Maria, che nel 2022 è diventata mamma del piccolo Theodore, aveva già cominciato la carriera di imprenditrice ancora prima di ritirarsi, e pensiamo ad esempio alle caramelle Sugarpova. Il suo patrimonio, che si aggira intorno ai 300 milioni di dollari, continua a crescere: “C’è questa leggenda metropolitana degli ex atleti che non sono in grado di gestire il proprio patrimonio o di diventare imprenditori di successo. La verità è che invece noi abbiamo il miglior background possibile per questo tipo di attività: siamo abituati a reggere la pressione, sappiamo circondarci delle persone giuste, abbiamo imparato nel corso degli anni l’etica del lavoro quotidiano e del sacrificio, e soprattutto siamo abituati a gestire la sconfitta e il rumore degli haters”.

La ‘Sindrome dell’impostore’ è una condizione psicologica che induce a credere di non meritare i successi ottenuti. Chi soffre di sindrome dell’impostore, dunque, è convinto di aver raggiunto determinati traguardi per pura casualità o anche per errore. Questa percezione di inadeguatezza viene sperimentata non solo in ambito professionale, ma coinvolge qualunque ruolo ci si trovi a ricoprire nella vita.

Alex Rodriguez se l’era proprio preparata, era la domanda in cima al suo personale taccuino, e infatti, dopo pochi minuti: “I miei genitori erano immigrati, arrivavano dalla Repubblica Dominicana, le loro origini erano molto modeste.
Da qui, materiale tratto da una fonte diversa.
(* ===== verification/RollingLife.v ===== *)
(** * The life of a job

    Over any history the status of a job moves along a small machine, ends at
    most once, and its settings never change. *)

From S2P Require Import Prelude GoFloat GoStrings ProxmoxApi Effects Crs DrsRules DrsPlanner DrsExecutor RollingDb.
From S2P Require Import RollingHa RollingOps RollingRelease RollingDrain RollingUpgrade RollingHandlers RollingExample.
From S2P Require Import RollingSafety.

Local Open Scope Z_scope.

(** ** The machine *)

Inductive job_move : string → string → Prop :=
| move_start : job_move "pending" "running"
| move_pause : job_move "running" "paused"
| move_resume : job_move "paused" "running"
| move_end s t : s ∈ ["pending"; "running"; "paused"] → t ∈ ["completed"; "failed"; "cancelled"] → job_move s t.

(** What the code never changes about a job once it is created. *)
Definition settings (j : RollingUpdateJob) :=
  (job_ID j, job_ClusterID j, job_Parallelism j, job_DrainGuests j, job_AutoUpgrade j, job_RebootAfterUpdate j,
   job_AutoRestoreGuests j, job_PackageExcludes j, job_NotifyChannelID j, job_CreatedAt j).

Definition outcome (j : RollingUpdateJob) := (job_Status j, job_FailureReason j, job_CompletedAt j).

(** From one row of a job to a later one. *)
Definition evolves (j j' : RollingUpdateJob) : Prop :=
  settings j' = settings j ∧ rtc job_move (job_Status j) (job_Status j') ∧
  (job_terminal j = true → outcome j' = outcome j).

#[export] Instance evolves_preorder : PreOrder evolves.
Proof.
  split.
  - intros j. split_and!; done.
  - intros j1 j2 j3 (H1 & H2 & H3) (H4 & H5 & H6). split_and!; [congruence|by etransitivity|].
    intros Ht. assert (outcome j2 = outcome j1) as Ho by auto. rewrite <-Ho. apply H6.
    unfold job_terminal in *. by injection Ho as -> _ _.
Qed.

Lemma active_not_terminal j : job_active j = true → job_terminal j = true → False.
Proof.
  unfold job_active, job_terminal. rewrite !contains_spec, !elem_of_cons, !elem_of_nil.
  intros [->|[->|[->|[]]]]; naive_solver.
Qed.

Lemma finish_evolves j status now reason :
  job_active j = true → status ∈ ["completed"; "failed"; "cancelled"] →
  evolves j (finish_job status now j) ∧ evolves j (set_job_FailureReason reason (finish_job status now j)).
Proof.
  intros Ha Hs. assert (rtc job_move (job_Status j) status).
  { apply rtc_once. constructor; [by apply contains_spec|done]. }
  split; (split_and!; [done|done|]); intros Ht; by destruct (active_not_terminal j Ha Ht).
Qed.

Lemma update_job_evolves id guard f d :
  (∀ j, guard j = true → evolves j (f j)) → Forall2 evolves (jobs d) (jobs (update_job id guard f d).1).
Proof.
  intros Hf. unfold update_job. simpl. apply Forall2_fmap_r, Forall_Forall2_diag, Forall_forall. intros j _.
  unfold compose. destruct ((job_ID j =? id) && guard j) eqn:Hg; [|reflexivity]. apply andb_prop in Hg as [_ Hg]. by apply Hf.
Qed.

(** A change of columns that are neither settings nor outcome. *)
Lemma bookkeeping_evolves j j' : settings j' = settings j → outcome j' = outcome j → evolves j j'.
Proof. intros Hs Ho. split_and!; try done. injection Ho as -> _ _. done. Qed.

Lemma move_evolves j s now f :
  job_move (job_Status j) s → job_terminal j = false →
  (∀ j, settings (f j) = settings j ∧ job_Status (f j) = job_Status j) →
  evolves j (touch_job now (f (set_job_Status s j))).
Proof.
  intros Hm Ht Hf. destruct (Hf (set_job_Status s j)) as [Hs Hst]. split_and!; [done| |by rewrite Ht].
  simpl. rewrite Hst. by apply rtc_once.
Qed.

Lemma exec_query_evolves {A} (q : query A) now d : Forall2 evolves (jobs d) (jobs (exec_query q now d).1).
Proof.
  destruct q; simpl; try reflexivity; try (apply update_job_evolves; intros j Hg; by apply bookkeeping_evolves).
  - apply update_job_evolves. intros j Hj%bool_decide_eq_true.
    apply (move_evolves j "running" now (set_job_StartedAt (Some now))); [rewrite Hj; constructor| |done].
    unfold job_terminal. by rewrite Hj.
  - apply update_job_evolves. intros j Hj. apply (finish_evolves j "completed" now ""); [done|]. left.
  - apply update_job_evolves. intros j Hj. apply finish_evolves; [done|]. right. left.
  - apply update_job_evolves. intros j Hj. apply (finish_evolves j "cancelled" now ""); [done|]. do 2 right. left.
  - apply update_job_evolves. intros j Hj%bool_decide_eq_true.
    apply (move_evolves j "paused" now (λ j, j)); [rewrite Hj; constructor| |done]. unfold job_terminal. by rewrite Hj.
  - apply update_job_evolves. intros j Hj%bool_decide_eq_true.
    apply (move_evolves j "running" now (λ j, j)); [rewrite Hj; constructor| |done]. unfold job_terminal. by rewrite Hj.
  - unfold incrementJobCleanupAttempts. destruct (getRollingUpdateJob id d) as [j|]; simpl; [|reflexivity].
    destruct (maxInt32 <=? job_CleanupAttempts j); simpl; [reflexivity|].
    apply update_job_evolves. intros j' _. by apply bookkeeping_evolves.
Qed.

Lemma step_evolves X (e : Op X) s x s' : step e s x s' → Forall2 evolves (jobs (tables s)) (jobs (tables s')).
Proof.
  intros [Ha _]. destruct e; simpl in Ha; first [by rewrite Ha|by destruct Ha as [-> _]|idtac].
  destruct Ha as [[now He]|(err & _ & [->|[now <-]])]; [|done|apply exec_query_evolves].
  replace (tables s') with (exec_query q now (tables s)).1 by by rewrite He. apply exec_query_evolves.
Qed.

(** ** Steps that take too long *)

(** When the automatic step of a node began, and how long it may take. *)
Definition step_limit (node : RollingUpdateNode) : option Z * Z :=
  let at_step s := bool_decide (node_Step node = s) in
  if at_step "draining" then (node_DrainStartedAt node, 60 * minute)
  else if at_step "upgrading" then (node_UpgradeStartedAt node, upgradeAbsoluteTimeout)
  else if at_step "rebooting" then (node_RebootStartedAt node, 10 * minute)
  else if at_step "restoring" then (node_RestoreStartedAt node, 30 * minute)
  else (None, 0).

Definition overdue (now : Z) (node : RollingUpdateNode) : bool :=
  match step_limit node with
  | (Some t, limit) => limit <? Sub now t
  | (None, _) => false
  end.

(** An outside that answers: queries do what they say, the node is a member, the server stays up, and it
    is [now]; Proxmox may answer anything. *)
Definition responds (now : Z) (X : Type) (e : Op X) (s : Sys) (x : X) (s' : Sys) : Prop :=
  step e s x s' ∧
  match e in Op X return X → Prop with
  | Query q => λ x, ∃ t, exec_query q t (tables s) = (tables s', x)
  | Now => λ x, x = now
  | ShutdownErr => λ x, x = false
  | GetNodeByClusterAndName _ _ => λ x, x = Ok true
  | _ => λ _, True
  end x.

(** The node left its step: its row was marked failed, or completed. *)
Definition query_ends {A} (id : uuid) (q : query A) (x : result go_error A) : Prop :=
  match q in query A return result go_error A → Prop with
  | FailRollingUpdateNode id' _ => λ x, id' = id ∧ match x with Ok n => 0 < n | Err _ => False end
  | SetNodeRestoreCompleted id' => λ x, id' = id ∧ is_ok x = true
  | _ => λ _, False
  end x.

Definition step_ended (id : uuid) (ev : event Op) : Prop :=
  match ev with
  | Ev e x => match e in Op X return X → Prop with Query q => λ x, query_ends id q x | _ => λ _, False end x
  end.

Lemma elem_of_length {A} (x : A) l : x ∈ l → (0 < length l)%nat.
Proof. destruct l; [by intros ?%elem_of_nil|simpl; lia]. Qed.

Section overdue.
Context `{LIB : Library} `{MR : MapRange}.
Variable now : Z.
Abbreviation wpr := (wp (responds now) eq (λ _, True)).

Lemma wpr_bind {A B} (p : rprog A) (f : A → rprog B) Q s : wpr p (λ a, wpr (f a) Q) s → wpr (bind p f) Q s.
Proof. apply wp_bind; apply _. Qed.
Lemma wpr_ret {A} (a : A) (Q : A → Sys → Prop) s : Q a s → wpr (Ret a) Q s.
Proof. by intros ? ? <-. Qed.
Lemma wpr_ask {X} (e : Op X) (Q : X → Sys → Prop) s : (∀ x s', responds now X e s x s' → Q x s') → wpr (ask e) Q s.
Proof. intros H s1 <- x s2 Hst. split; [done|]. intros s3 <-. by apply H. Qed.

(** What is on the log stays there. *)
Lemma logged_stays (P : event Op → Prop) {A} (p : rprog A) s :
  Exists P (log s) → wpr p (λ _ s', Exists P (log s')) s.
Proof.
  revert s. induction p as [a|X e k IH]; intros s Hs; [by apply wpr_ret|].
  intros s1 <- x s2 [[_ Hl] _]. split; [done|]. apply IH. rewrite Hl. by right.
Qed.

Lemma failNode_ends job node reason s :
  node ∈ nodes (tables s) → node_terminal node = false →
  wpr (failNode job node reason) (λ _ s', Exists (step_ended (node_ID node)) (log s')) s.
Proof.
  intros Hin Ht. unfold failNode. apply wpr_bind, wpr_ask. intros x s1 [[Hs1 _] ->]. simpl in Hs1.
  apply wpr_bind, wpr_ask. intros x s2 [[_ Hl] [t Hx]].
  assert (Exists (step_ended (node_ID node)) (log s2)) as He.
  { rewrite Hl. left. simpl in Hx. injection Hx as _ <-. split; [done|]. simpl.
    apply (Nat2Z.inj_lt 0). eapply elem_of_length. apply elem_of_bfilter. split; [by rewrite Hs1|].
    by rewrite Z.eqb_refl, Ht. }
  destruct x as [n|e]; [destruct n|]; by apply logged_stays.
Qed.

Lemma dialable job node s :
  wpr (requireDialableNode job node) (λ r s', r = None ∧ tables s' = tables s) s.
Proof.
  unfold requireDialableNode, Require, Check.
  apply wpr_bind, wpr_bind, wpr_bind, wpr_ask. intros x s1 [[Hs _] ->]. simpl in Hs. by do 3 apply wpr_ret.
Qed.

Lemma restore_ends job node s :
  wpr (do! db_ (SetNodeRestoreCompleted (node_ID node)) in
       publishEvent (job_ClusterID job) (job_ID job) "node_completed")
    (λ _ s', Exists (step_ended (node_ID node)) (log s')) s.
Proof.
  apply wpr_bind, wpr_bind, wpr_ask. intros x s1 [[_ Hl] [t Hx]]. apply wpr_ret, logged_stays.
  rewrite Hl. left. simpl in Hx. injection Hx as _ <-. done.
Qed.

(** Each handler first asks the clock. *)
Lemma late_ends {B} t limit (late : bool → rprog B) (Q : B → Sys → Prop) s :
  (limit <? Sub now t) = true → (∀ s', tables s' = tables s → wpr (late true) Q s') →
  wpr (let! late_ := (let! now := ask Now in Ret (limit <? Sub now t)) in late late_) Q s.
Proof.
  intros Hl Hq. apply wpr_bind, wpr_bind, wpr_ask. intros x s1 [[Hs _] ->]. apply wpr_ret. rewrite Hl. by apply Hq.
Qed.

Lemma step_ends client job node t limit s :
  node ∈ nodes (tables s) → step_limit node = (Some t, limit) → (limit <? Sub now t) = true →
  wpr (advanceNode client job node) (λ _ s', Exists (step_ended (node_ID node)) (log s')) s.
Proof.
  intros Hin Hlim Hl. unfold advanceNode.
  assert (contains automatic_steps (node_Step node) = true ∧ node_terminal node = false) as [Hauto Hterm].
  { unfold step_limit in Hlim. unfold node_terminal.
    repeat match type of Hlim with context [bool_decide (node_Step node = ?st)] =>
      let H := fresh in destruct (decide (node_Step node = st)) as [H|H];
      [by rewrite H|rewrite (bool_decide_eq_false_2 _ H) in Hlim] end. done. }
  rewrite Hauto. simpl. apply wpr_bind. eapply wp_mono; [|apply dialable]. intros ? s1 [-> Hs1]. simpl.
  assert (∀ s', tables s' = tables s1 → node ∈ nodes (tables s')) as Hkeep by (intros s' ->; by rewrite Hs1).
  unfold step_limit in Hlim.
  destruct (bool_decide (node_Step node = "draining")).
  { injection Hlim as Hd <-. unfold advanceDraining. rewrite Hd. apply (late_ends t); [done|]. intros.
    apply failNode_ends; auto. }
  destruct (bool_decide (node_Step node = "upgrading")).
  { injection Hlim as Hu <-. unfold advanceUpgrading, upgrade_progress. rewrite Hu. apply wpr_bind, wpr_bind, wpr_ask.
    intros x s2 [[Hs2 _] ->]. rewrite Hl. apply wpr_ret, failNode_ends; auto. }
  destruct (bool_decide (node_Step node = "rebooting")).
  { injection Hlim as Hb <-. unfold advanceRebooting, reboot_elapsed. rewrite Hb. apply wpr_bind, wpr_bind, wpr_ask.
    intros x s2 [[Hs2 _] ->]. rewrite Hl. apply wpr_ret, failNode_ends; auto. }
  destruct (bool_decide (node_Step node = "restoring")) eqn:Hst; [|done].
  apply bool_decide_eq_true in Hst. rewrite Hst. simpl.
  injection Hlim as Hb <-. unfold advanceRestoring. rewrite Hb. apply (late_ends t); [done|]. intros.
  apply restore_ends.
Qed.
End overdue.

(** ** Properties *)

(** C17: the life of a job. Over any history, whatever fails and whoever acts in between, each job keeps
    its settings, its status moves only along the machine (started, paused and resumed, ended), and once
    it is completed, failed or cancelled, its status, its reason and its end time stay as they are. *)
Theorem job_lifecycle `{LIB : Library} `{MR : MapRange} beats d ts s :
  history beats (at_start d) (ts, s) → Forall2 evolves (jobs d) (jobs (tables s)).
Proof.
  intros Hh. refine (rtc_ind_r (λ c, Forall2 evolves (jobs d) (jobs (tables c.2))) _ _ _ _ Hh); [done|].
  intros c c' _ Hp IH. etransitivity; [exact IH|].
  inversion Hp as [b X e k a s0 x s' Hst| |]; simplify_eq/=; [|done..]. by eapply step_evolves.
Qed.

Lemma job_lifecycle_witness :
  Forall2 evolves (jobs (example_tables true)) (jobs (tables (example_tick true))) ∧
  (job_Status <$> jobs (tables (example_tick true))) = ["failed"%string].
Proof.
  split; [|by vm_compute]. destruct (example_history true) as [ts Hts].
  exact (job_lifecycle 0 (example_tables true) ts (example_tick true) Hts).
Defined.

(** C19: no step goes on for ever. A node that has been draining or upgrading for more than an hour,
    rebooting for more than ten minutes or restoring for more than thirty leaves its step in the next
    tick that looks at it: as long as the database answers, and whatever Proxmox does, the tick marks it
    failed (or completed, when it was restoring). *)
Theorem overdue_step_ends `{LIB : Library} `{MR : MapRange} now client job node s a s' :
  node ∈ nodes (tables s) → overdue now node = true →
  runs (responds now) eq (advanceNode client job node) s (Ret a) s' →
  Exists (step_ended (node_ID node)) (log s').
Proof.
  intros Hin Ho Hr. unfold overdue in Ho. destruct (step_limit node) as [[t|] limit] eqn:Hlim; [|done].
  exact (wp_result _ _ (λ _, True) _ _ _ _ _ (step_ends now client job node t limit s Hin Hlim Ho) Hr).
Qed.

Lemma healthy_responds vms X (e : Op X) s : responds (1000 * minute) X e s (healthy vms X e s).1 (healthy vms X e s).2.
Proof.
  split; [apply healthy_step|]. destruct e; try done. exists (1000 * minute). simpl.
  by destruct (exec_query q (1000 * minute) (tables s)).
Qed.

(** A node of the example that began to drain long ago. *)
Definition stuck_node : RollingUpdateNode := set_node_DrainStartedAt (Some 0) (set_node_Step "draining" (example_row 11 "pve1")).
Definition stuck_sys : Sys :=
  {| tables := {| jobs := [example_job true]; nodes := [stuck_node]; drs_enabled := ∅ |}; log := [] |}.
Definition stuck_client : Client := {| cl_cluster := 1; cl_config := {| cf_BaseURL := "";
  cf_TokenID := ""; cf_TokenSecret := ""; cf_TLSFingerprint := ""; cf_Timeout := 0 |} |}.

Lemma overdue_step_ends_witness :
  let s := (run (healthy example_vms) (advanceNode stuck_client (example_job true) stuck_node) stuck_sys).2 in
  Exists (step_ended 11) (log s) ∧ (node_Step <$> nodes (tables s)) = ["failed"%string].
Proof.
  split; [|by vm_compute].
  refine (overdue_step_ends (1000 * minute) stuck_client (example_job true) stuck_node stuck_sys _ _ _ eq_refl
    (run_runs (healthy example_vms) (responds (1000 * minute)) eq _ stuck_sys (healthy_responds example_vms))).
  left.
Defined.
E hanno sempre sofferto, per certi versi trasmettendomela, della sindrome dell’impostore: è stato il mio dono, è stata la mia maledizione. Nel corso della tua carriera hai mai provato questo tipo di sensazione?”

Sharapova, nemmeno in questo caso, cede alla tentazione della commozione: “Sono sempre stata piuttosto sicura di me, ma senza esagerare. Mio padre ha tracciato una strada, io l’ho seguita: sicuramente quando ero piccola mi rendevo conto di essere diversa dalle mie coetanee. Sono arrivata negli Stati Uniti che ero davvero una bambina, il mio percorso e in generale la mia educazione sono state diverse da quelle di una ragazzina comune. Non ho mai pensato di essere una predestinata e allo stesso tempo non ho mai sofferto del fatto di essere arrivata in un altro Paese, da straniera, a caccia di una speranza. Ho vissuto quella situazione solamente come un regalo”.

E a proposito delle origini modeste della sua famiglia, Sharapova aggiunge: “La verità è che non ho mai avuto paura di tornare indietro. Sicuramente sognavo il meglio per me e per la mia famiglia, ma non sarebbe stato assolutamente un problema fallire e tornare a casa. Stavo bene con i miei genitori, ero cresciuta in un ambiente sano, erano condizioni che non mi dispiacevano. Eravamo una famiglia umile ma felice. Ero affamata, volevo crescere, ma allo stesso tempo il rientro a casa non rappresentava uno spauracchio o un incubo, secondo me è stato proprio quel tipo tranquillità che mi ha dato la forza per ottenere grandi successi”.